▸ **WHAT IS BEING ASKED**
Each line from the one containing "for [0 <= t]" to the end of the entries below must be restated exactly, and no other line should appear.

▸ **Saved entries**
(** * VSync dispatch and SensorManager: a shallow embedding

    Sources embedded here:
    - [services/surfaceflinger/tests/unittests/VSyncDispatchRealtimeTest.cpp]:
      the stub trackers, [RepeatingCallbackReceiver] and the three tests;
    - [libs/sensor/SensorManager.cpp]: the per-package registry, service
      death and recovery, the sensor lists and name cache, the direct
      channels and [waitForSensorService].

    The dispatch engine ([VSyncDispatchTimerQueue]) and the Timer are used
    by the tests only; they are modelled from the design document, in
    [Module Engine] and [timer_step].

    Times are [nsecs_t] values, modelled as [Z] with 64-bit wrap-around
    written out where the source computes with them. *)

From Stdlib Require Import ZArith Lia Bool List.
From stdpp Require Import gmap strings list.

Local Open Scope Z_scope.

(** ** 64-bit signed time arithmetic ([nsecs_t] is [int64_t]) *)
Module Nsecs.

Definition INT64_MIN : Z := - 2 ^ 63.
Definition INT64_MAX : Z := 2 ^ 63 - 1.

Definition in_range (z : Z) : Prop := INT64_MIN <= z <= INT64_MAX.

(** Two's complement wrap-around of a mathematical result. *)
Definition wrap (z : Z) : Z := (z + 2 ^ 63) mod 2 ^ 64 - 2 ^ 63.

Definition add (a b : Z) : Z := wrap (a + b).
Definition sub (a b : Z) : Z := wrap (a - b).
(** C++ [%] truncates towards zero: the sign follows the dividend. *)
Definition rem (a b : Z) : Z := Z.rem a b.

Lemma wrap_in_range z : in_range z -> wrap z = z.
Proof.
  unfold in_range, wrap, INT64_MIN, INT64_MAX. intros Hz.
  rewrite Z.mod_small; lia.
Qed.

Lemma wrap_range z : in_range (wrap z).
Proof.
  unfold in_range, wrap, INT64_MIN, INT64_MAX.
  pose proof (Z.mod_pos_bound (z + 2 ^ 63) (2 ^ 64)). lia.
Qed.

End Nsecs.

(** [toNs] on the chrono literals the tests use. *)
Definition toNs_ms (n : Z) : Z := n * 1000000.
Definition toNs_us (n : Z) : Z := n * 1000.
Definition toNs_h (n : Z) : Z := n * 3600000000000.

(** ** Stub trackers *)

(** [r] is the next pulse at or after [t] on the grid [b + k * p]. *)
Definition on_grid (p b r : Z) : Prop := (p | r - b).

Definition next_pulse (p b t r : Z) : Prop :=
  t <= r /\ on_grid p b r /\ forall m, t <= m -> on_grid p b m -> r <= m.

Module FixedRateIdealStubTracker.

Definition mPeriod : Z := toNs_ms 3.

Definition currentPeriod : Z := mPeriod.

Definition nextAnticipatedVSyncTimeFrom (timePoint : Z) : Z :=
  let floor := Nsecs.rem timePoint mPeriod in
  if floor =? 0 then timePoint
  else Nsecs.add (Nsecs.sub timePoint floor) mPeriod.

(** No result the function computes leaves the 64-bit range: on the path
    that returns [timePoint] at once nothing is computed; on the other,
    [timePoint - floor] lies between 0 and [timePoint], so only the last
    addition can leave the range. *)
Definition no_overflow (timePoint : Z) : Prop :=
  Nsecs.in_range timePoint /\
  (Z.rem timePoint mPeriod <> 0 ->
   Nsecs.in_range (timePoint - Z.rem timePoint mPeriod + mPeriod)).

End FixedRateIdealStubTracker.

Module VRRStubTracker.

Record t := mk { mPeriod : Z; mBase : Z }.

(** Constructor: [StubTracker(period)], [mBase = 0]. *)
Definition make (period : Z) : t := mk period 0.

Definition currentPeriod (s : t) : Z := mPeriod s.

Definition nextAnticipatedVSyncTimeFrom (s : t) (time_point : Z) : Z :=
  let normalized_to_base := Nsecs.sub time_point (mBase s) in
  let floor := Nsecs.rem normalized_to_base (mPeriod s) in
  if floor =? 0 then time_point
  else Nsecs.add (Nsecs.add (Nsecs.sub normalized_to_base floor) (mPeriod s))
                 (mBase s).

Definition set_interval (interval last_known : Z) (s : t) : t :=
  mk interval last_known.

(** No result the function computes leaves the 64-bit range:
    [time_point - mBase] on every path and, when the remainder is not 0,
    the two additions of the last line. *)
Definition no_overflow (p b time_point : Z) : Prop :=
  Nsecs.in_range time_point /\ Nsecs.in_range b /\
  Nsecs.in_range (time_point - b) /\
  (Z.rem (time_point - b) p <> 0 ->
   Nsecs.in_range (time_point - b - Z.rem (time_point - b) p + p) /\
   Nsecs.in_range (time_point - Z.rem (time_point - b) p + p)).

End VRRStubTracker.

(** ** Facts about truncated remainder used by both trackers *)

Lemma rem_zero_divide (a p : Z) : 0 < p -> Z.rem a p = 0 -> (p | a).
Proof.
  intros Hp H. exists (Z.quot a p).
  pose proof (Z.quot_rem' a p). lia.
Qed.

Lemma divide_rem_zero (a p : Z) : 0 < p -> (p | a) -> Z.rem a p = 0.
Proof.
  intros Hp [k ->]. apply Z.rem_mul. lia.
Qed.

Lemma sub_rem_divide (a p : Z) : 0 < p -> (p | a - Z.rem a p).
Proof.
  intros Hp. exists (Z.quot a p).
  pose proof (Z.quot_rem' a p). lia.
Qed.

(** For a non-negative dividend, the next grid point after removing the
    remainder is the least one at or above it. *)
Lemma round_up_least (a p m : Z) :
  0 < p -> 0 <= a -> Z.rem a p <> 0 -> a <= m -> (p | m) ->
  a - Z.rem a p + p <= m.
Proof.
  intros Hp Ha Hr Hm [k ->].
  pose proof (Z.rem_bound_pos a p Ha Hp) as Hb.
  pose proof (Z.quot_rem' a p) as Hq.
  assert (Z.quot a p < k) by nia.
  nia.
Qed.

Lemma rem_upper (a p : Z) : 0 < p -> a <= a - Z.rem a p + p.
Proof.
  intros Hp.
  destruct (Z.le_gt_cases 0 a) as [Ha|Ha].
  - pose proof (Z.rem_bound_pos a p Ha Hp). lia.
  - pose proof (Z.rem_nonpos a p). lia.
Qed.

Lemma sub_rem_between (a p : Z) :
  0 < p ->
  0 <= a - Z.rem a p <= a \/ a <= a - Z.rem a p <= 0.
Proof.
  intros Hp. destruct (Z.le_gt_cases 0 a) as [H0|H0].
  - left. pose proof (Z.rem_bound_pos a p H0 Hp).
    pose proof (Z.rem_le a p H0 Hp). lia.
  - right.
    assert (Hne : p <> 0) by lia.
    pose proof (Z.rem_nonpos a p Hne ltac:(lia)) as Hn.
    pose proof (Z.rem_le (- a) p ltac:(lia) Hp) as Hl.
    rewrite (Z.rem_opp_l a p Hne) in Hl.
    generalize dependent (Z.rem a p). intros; lia.
Qed.

Ltac unfold_range :=
  unfold FixedRateIdealStubTracker.no_overflow, VRRStubTracker.no_overflow,
    Nsecs.in_range, Nsecs.INT64_MIN, Nsecs.INT64_MAX in *.

(** ** The fixed-rate stub *)

Lemma fixed_rate_value (t : Z) :
  FixedRateIdealStubTracker.no_overflow t ->
  FixedRateIdealStubTracker.nextAnticipatedVSyncTimeFrom t =
  if Z.rem t FixedRateIdealStubTracker.mPeriod =? 0 then t
  else t - Z.rem t FixedRateIdealStubTracker.mPeriod
       + FixedRateIdealStubTracker.mPeriod.
Proof.
  intros [Ht Hr].
  unfold FixedRateIdealStubTracker.nextAnticipatedVSyncTimeFrom, Nsecs.rem.
  destruct (Z.rem t FixedRateIdealStubTracker.mPeriod =? 0) eqn:E; [reflexivity|].
  apply Z.eqb_neq in E.
  assert (Hp : 0 < FixedRateIdealStubTracker.mPeriod) by reflexivity.
  unfold Nsecs.add, Nsecs.sub.
  rewrite (Nsecs.wrap_in_range (t - _)).
  - apply Nsecs.wrap_in_range, Hr, E.
  - pose proof (sub_rem_between t _ Hp). unfold_range. lia.
Qed.

Lemma fixed_rate_pulse (t : Z) :
  FixedRateIdealStubTracker.no_overflow t ->
  let r := FixedRateIdealStubTracker.nextAnticipatedVSyncTimeFrom t in
  t <= r /\
  on_grid FixedRateIdealStubTracker.mPeriod 0 r /\
  (on_grid FixedRateIdealStubTracker.mPeriod 0 t -> r = t) /\
  (0 <= t -> next_pulse FixedRateIdealStubTracker.mPeriod 0 t r).
Proof.
  intros Hno r. subst r. rewrite (fixed_rate_value t Hno).
  set (p := FixedRateIdealStubTracker.mPeriod).
  assert (Hp : 0 < p) by reflexivity.
  unfold next_pulse, on_grid.
  destruct (Z.rem t p =? 0) eqn:E.
  - apply Z.eqb_eq in E.
    assert (Hd : (p | t - 0)).
    { rewrite Z.sub_0_r. apply rem_zero_divide; assumption. }
    split; [lia|]. split; [exact Hd|]. split; [reflexivity|].
    intros _. split; [lia|]. split; [exact Hd|]. intros m Hm _. exact Hm.
  - apply Z.eqb_neq in E.
    assert (Hd : (p | t - Z.rem t p + p - 0)).
    { rewrite Z.sub_0_r. apply Z.divide_add_r.
      - apply sub_rem_divide; assumption.
      - apply Z.divide_refl. }
    pose proof (rem_upper t p Hp) as Hu.
    split; [exact Hu|]. split; [exact Hd|]. split.
    + intros Ht. rewrite Z.sub_0_r in Ht.
      exfalso. apply E. apply divide_rem_zero; assumption.
    + intros H0. split; [exact Hu|]. split; [exact Hd|].
      intros m Hm Hg. rewrite Z.sub_0_r in Hg.
      apply round_up_least; assumption.
Qed.

(** C5, as amended: for every reference time [t] whose computation stays
    inside the 64-bit range, the fixed 3ms stub returns a multiple of the
    period that is at or after [t], and [t] itself when [t] is a multiple;
    for [0 <= t] the result is the least such multiple. *)
Theorem fixed_rate_next_pulse (t : Z) :
  FixedRateIdealStubTracker.no_overflow t ->
  let r := FixedRateIdealStubTracker.nextAnticipatedVSyncTimeFrom t in
  t <= r /\
  on_grid FixedRateIdealStubTracker.mPeriod 0 r /\
  (on_grid FixedRateIdealStubTracker.mPeriod 0 t -> r = t) /\
  (0 <= t -> next_pulse FixedRateIdealStubTracker.mPeriod 0 t r).
Proof.
  apply fixed_rate_pulse.
Qed.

▸ **WORKED SOLUTION**
    for [0 <= t] the result is the least such multiple. *)
Theorem fixed_rate_next_pulse (t : Z) :
  FixedRateIdealStubTracker.no_overflow t ->
  let r := FixedRateIdealStubTracker.nextAnticipatedVSyncTimeFrom t in
  t <= r /\
  on_grid FixedRateIdealStubTracker.mPeriod 0 r /\
  (on_grid FixedRateIdealStubTracker.mPeriod 0 t -> r = t) /\
  (0 <= t -> next_pulse FixedRateIdealStubTracker.mPeriod 0 t r).
Proof.
  apply fixed_rate_pulse.
Qed.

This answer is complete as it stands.